Definition tick_calls (kw : kwargs) : list call :=
  match xticks kw, yticks kw, zticks kw with
  | Some xt, Some yt, Some zt => [SetXticks xt; SetYticks yt; SetZticks zt]
  | _, _, _ => []
  end.

Definition save_calls (kw : kwargs) : list call :=
  match save_as kw with
  | Some p => if truthy (Some p) then [Savefig p] else []
  | None => []
  end.

(** A computation whose effect on the log is to append the calls it makes
    when started on the empty log. *)
Definition uniform {A} (m : M A) : Prop :=
  forall log, m log = (fst (m []), log ++ snd (m [])).

(** The calls that set the limits or the ticks of an axis. *)
Definition sets_axes (c : call) : bool :=
  match c with
  | SetXlim _ _ | SetYlim _ _ | SetZlim _ _
  | SetXticks _ | SetYticks _ | SetZticks _ => true
  | _ => false
  end.

(** The nine segments that lines 208-216 draw for [Box3D(x, y, z)]. *)
Definition box_segments (x y z : number) : list (vector * vector) :=
  [ ((0, y, 0), (x, y, 0)); ((0, 0, z), (0, y, z)); ((0, 0, z), (x, 0, z));
    ((0, y, 0), (0, y, z)); ((x, 0, 0), (x, y, 0)); ((x, 0, 0), (x, 0, z));
    ((0, y, z), (x, y, z)); ((x, 0, z), (x, y, z)); ((x, y, 0), (x, y, z)) ].

Definition dashed_gray (p : vector * vector) : call :=
  Plot [xcoord (fst p); xcoord (snd p)]
       [ycoord (fst p); ycoord (snd p)]
       [zcoord (fst p); zcoord (snd p)] (mpl "gray") "dashed".

(** A step that cannot fail and appends the calls [cs]. *)
Definition emits (m : M unit) (cs : list call) : Prop :=
  forall log, m log = (Return tt, log ++ cs).

(** The vertex pairs joined by the loop of lines 173-176: vertex [i] and
    vertex [(i + 1) % N]. *)
Definition polygon_edges (vertices : list vector) : list (vector * vector) :=
  let N := List.length vertices in
  map (fun i => (nth i vertices (0, 0, 0), nth ((i + 1) mod N) vertices (0, 0, 0)))
      (seq 0 N).

(* ------------------------------------------------------------------ *)
(** ** The constructors (lines 18-53) *)

(** A keyword argument that was not passed takes its default. *)
Definition keyword {A} (passed : option A) (default : A) : A :=
  match passed with Some a => a | None => default end.

Definition Polygon3D_init (vertices : list vector) (c : option color) : object :=
  Polygon3D vertices (keyword c blue).

Definition Points3D_init (vectors : list vector) (c : option color) : object :=
  Points3D vectors (keyword c black).


Definition Segment3D_init (start_point end_point : vector) (c : option color)
    (linestyle : option string) : object :=
  Segment3D start_point end_point (keyword c blue) (keyword linestyle "solid"%string).

Definition Box3D_init (x y z : number) : object := Box3D (x, y, z).

(* ------------------------------------------------------------------ *)
(** ** Further reference definitions *)

(** The drawing loop of line 164, started on an empty log. *)
Definition draw_loop (d : bool) (objects : list object) : outcome unit * list call :=
  for_each objects (draw_object d) [].

(** The number of drawing calls that an object takes. *)
Definition drawing_count (obj : object) : nat :=
  match obj with
  | Polygon3D vertices _ => List.length vertices
  | Points3D _ _ => 1
  | Arrow3D _ _ _ => 1
  | Segment3D _ _ _ _ => 1
  | Box3D _ => 9
  | Other _ => 0
  end.

(** The calls of steps 11 and 12. *)
Definition shows_or_saves (c : call) : bool :=
  match c with
  | Savefig _ | Show => true
  | _ => false
  end.


(** Two vectors with equal coordinates. *)
Definition vector_eq (v w : vector) : Prop :=
  xcoord v == xcoord w /\ ycoord v == ycoord w /\ zcoord v == zcoord w.

Definition vector_add (v w : vector) : vector :=
  (xcoord v + xcoord w, ycoord v + ycoord w, zcoord v + zcoord w).

(** The points that a drawing call places on the axes: the two ends of a
    line, the points of a scatter, the tail and the head of a quiver. *)
Definition drawn_points (c : call) : list vector :=
  match c with
  | Plot xs ys zs _ _ => combine (combine xs ys) zs
  | Scatter xs ys zs _ _ _ => combine (combine xs ys) zs
  | Quiver tail direction _ => [tail; vector_add tail direction]
  | _ => []
  end.

(** A point within the three ranges. *)
Definition inside (rx ry rz : range) (v : vector) : Prop :=
  within rx (xcoord v) /\ within ry (ycoord v) /\ within rz (zcoord v).

(** The mirror image of a range. *)
Definition mirror (r : range) : range := (- snd r, - fst r).

(* ------------------------------------------------------------------ *)
(** ** Extraction: lemmas *)

Lemma first_unrecognized_none objects :
  first_unrecognized objects = None <-> forallb recognized objects = true.
Proof.
  induction objects as [|obj rest IH]; simpl.
  - tauto.
  - destruct obj; simpl; try exact IH.
    split; discriminate.
Qed.

Lemma extract_vectors_3D_unfold objects :
  extract_vectors_3D objects =
    match first_unrecognized objects with
    | Some repr => Raise (unrecognized_object repr)
    | None => Return (flat_map coordinates objects)
    end.
Proof.
  induction objects as [|obj rest IH]; simpl.
  - reflexivity.
  - destruct obj; simpl; rewrite ?IH;
      destruct (first_unrecognized rest); reflexivity.
Qed.


(* ------------------------------------------------------------------ *)
(** ** [max] and [min]: lemmas *)


Lemma py_max_snoc first rest x :
  py_max first (rest ++ [x]) =
    match x ?= py_max first rest with Gt => x | _ => py_max first rest end.
Proof. unfold py_max. rewrite fold_left_app. reflexivity. Qed.

Lemma py_min_snoc first rest x :
  py_min first (rest ++ [x]) =
    match x ?= py_min first rest with Lt => x | _ => py_min first rest end.
Proof. unfold py_min. rewrite fold_left_app. reflexivity. Qed.

Lemma py_max_ge_first rest : forall first, first <= py_max first rest.
Proof.
  induction rest as [|x rest IH]; intros first; simpl.
  - lra.
  - unfold py_max in *; simpl.
    destruct (Qcompare_spec x first) as [E|L|G];
      (eapply Qle_trans; [|apply IH]); lra.
Qed.

Lemma py_min_le_first rest : forall first, py_min first rest <= first.
Proof.
  induction rest as [|x rest IH]; intros first; simpl.
  - unfold py_min; simpl; lra.
  - unfold py_min in *; simpl.
    destruct (Qcompare_spec x first) as [E|L|G];
      (eapply Qle_trans; [apply IH|]); lra.
Qed.

Lemma py_max_ge_in rest : forall first x, In x rest -> x <= py_max first rest.
Proof.
  induction rest as [|y rest IH]; intros first x Hin; [contradiction|].
  destruct Hin as [->|Hin].
  - unfold py_max; simpl.
    destruct (Qcompare_spec x first) as [E|L|G];
      (eapply Qle_trans; [|apply py_max_ge_first]); lra.
  - unfold py_max; simpl. apply IH, Hin.
Qed.

Lemma py_min_le_in rest : forall first x, In x rest -> py_min first rest <= x.
Proof.
  induction rest as [|y rest IH]; intros first x Hin; [contradiction|].
  destruct Hin as [->|Hin].
  - unfold py_min; simpl.
    destruct (Qcompare_spec x first) as [E|L|G];
      (eapply Qle_trans; [apply py_min_le_first|]); lra.
  - unfold py_min; simpl. apply IH, Hin.
Qed.

(** The result is one of the arguments. *)
Lemma py_max_in rest : forall first, In (py_max first rest) (first :: rest).
Proof.
  induction rest as [|y rest IH]; intros first.
  - left; reflexivity.
  - unfold py_max; simpl fold_left.
    destruct (y ?= first);
      match goal with
      | |- In (fold_left _ _ ?a) _ =>
          destruct (IH a) as [E|E]; [rewrite <- E at 1 | right; right; exact E]
      end; simpl; tauto.
Qed.

Lemma py_min_in rest : forall first, In (py_min first rest) (first :: rest).
Proof.
  induction rest as [|y rest IH]; intros first.
  - left; reflexivity.
  - unfold py_min; simpl fold_left.
    destruct (y ?= first);
      match goal with
      | |- In (fold_left _ _ ?a) _ =>
          destruct (IH a) as [E|E]; [rewrite <- E at 1 | right; right; exact E]
      end; simpl; tauto.
Qed.




(** Appending a zero changes neither the maximum nor the minimum taken
    together with zero. *)
Lemma py_max_0_snoc_0 cs : py_max 0 (cs ++ [0]) = py_max 0 cs.
Proof.
  rewrite py_max_snoc.
  pose proof (py_max_ge_first cs 0) as H.
  destruct (Qcompare_spec 0 (py_max 0 cs)); try reflexivity. lra.
Qed.

Lemma py_min_0_snoc_0 cs : py_min 0 (cs ++ [0]) = py_min 0 cs.
Proof.
  rewrite py_min_snoc.
  pose proof (py_min_le_first cs 0) as H.
  destruct (Qcompare_spec 0 (py_min 0 cs)); try reflexivity. lra.
Qed.

(** With two arguments they are the rational maximum and minimum. *)
Lemma py_max_pair a b : py_max a [b] == Qmax a b.
Proof.
  unfold py_max; simpl.
  destruct (Qcompare_spec b a) as [E|L|G].
  - rewrite Q.max_l; lra.
  - rewrite Q.max_l; lra.
  - rewrite Q.max_r; lra.
Qed.

Lemma py_min_pair a b : py_min a [b] == Qmin a b.
Proof.
  unfold py_min; simpl.
  destruct (Qcompare_spec b a) as [E|L|G].
  - rewrite Q.min_l; lra.
  - rewrite Q.min_r; lra.
  - rewrite Q.min_l; lra.
Qed.

Lemma fold_Qmax_bounds cs :
  0 <= fold_right Qmax 0 cs /\ forall x, In x cs -> x <= fold_right Qmax 0 cs.
Proof.
  induction cs as [|c cs [IH0 IH]]; simpl.
  - split; [lra | contradiction].
  - split.
    + eapply Qle_trans; [exact IH0 | apply Q.le_max_r].
    + intros x [->|Hin]; [apply Q.le_max_l|].
      eapply Qle_trans; [apply IH, Hin | apply Q.le_max_r].
Qed.

Lemma fold_Qmin_bounds cs :
  fold_right Qmin 0 cs <= 0 /\ forall x, In x cs -> fold_right Qmin 0 cs <= x.
Proof.
  induction cs as [|c cs [IH0 IH]]; simpl.
  - split; [lra | contradiction].
  - split.
    + eapply Qle_trans; [apply Q.le_min_r | exact IH0].
    + intros x [->|Hin]; [apply Q.le_min_l|].
      eapply Qle_trans; [apply Q.le_min_r | apply IH, Hin].
Qed.

Lemma fold_Qmax_lub cs b :
  0 <= b -> (forall x, In x cs -> x <= b) -> fold_right Qmax 0 cs <= b.
Proof.
  intros H0 H. induction cs as [|c cs IH]; simpl; [exact H0|].
  apply Q.max_lub; [apply H; left; reflexivity|].
  apply IH. intros x Hx. apply H. right; exact Hx.
Qed.

Lemma fold_Qmin_glb cs b :
  b <= 0 -> (forall x, In x cs -> b <= x) -> b <= fold_right Qmin 0 cs.
Proof.
  intros H0 H. induction cs as [|c cs IH]; simpl; [exact H0|].
  apply Q.min_glb; [apply H; left; reflexivity|].
  apply IH. intros x Hx. apply H. right; exact Hx.
Qed.

Lemma py_max_0_spec cs : py_max 0 cs == Qmax 0 (fold_right Qmax 0 cs).
Proof.
  destruct (fold_Qmax_bounds cs) as [H0 Hin].
  rewrite Q.max_r by exact H0.
  apply Qle_antisym.
  - destruct (py_max_in cs 0) as [E|E].
    + rewrite <- E. exact H0.
    + apply Hin, E.
  - apply fold_Qmax_lub; [apply py_max_ge_first|].
    intros x Hx. apply py_max_ge_in, Hx.
Qed.

Lemma py_min_0_spec cs : py_min 0 cs == Qmin 0 (fold_right Qmin 0 cs).
Proof.
  destruct (fold_Qmin_bounds cs) as [H0 Hin].
  rewrite Q.min_r by exact H0.
  apply Qle_antisym.
  - apply fold_Qmin_glb; [apply py_min_le_first|].
    intros x Hx. apply py_min_le_in, Hx.
  - destruct (py_min_in cs 0) as [E|E].
    + rewrite <- E. exact H0.
    + apply Hin, E.
Qed.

• _About this exercise_
Identify the lines in the entries that hold "zero" and return each one.

• _Solution_
(** Appending a zero changes neither the maximum nor the minimum taken
    together with zero. *)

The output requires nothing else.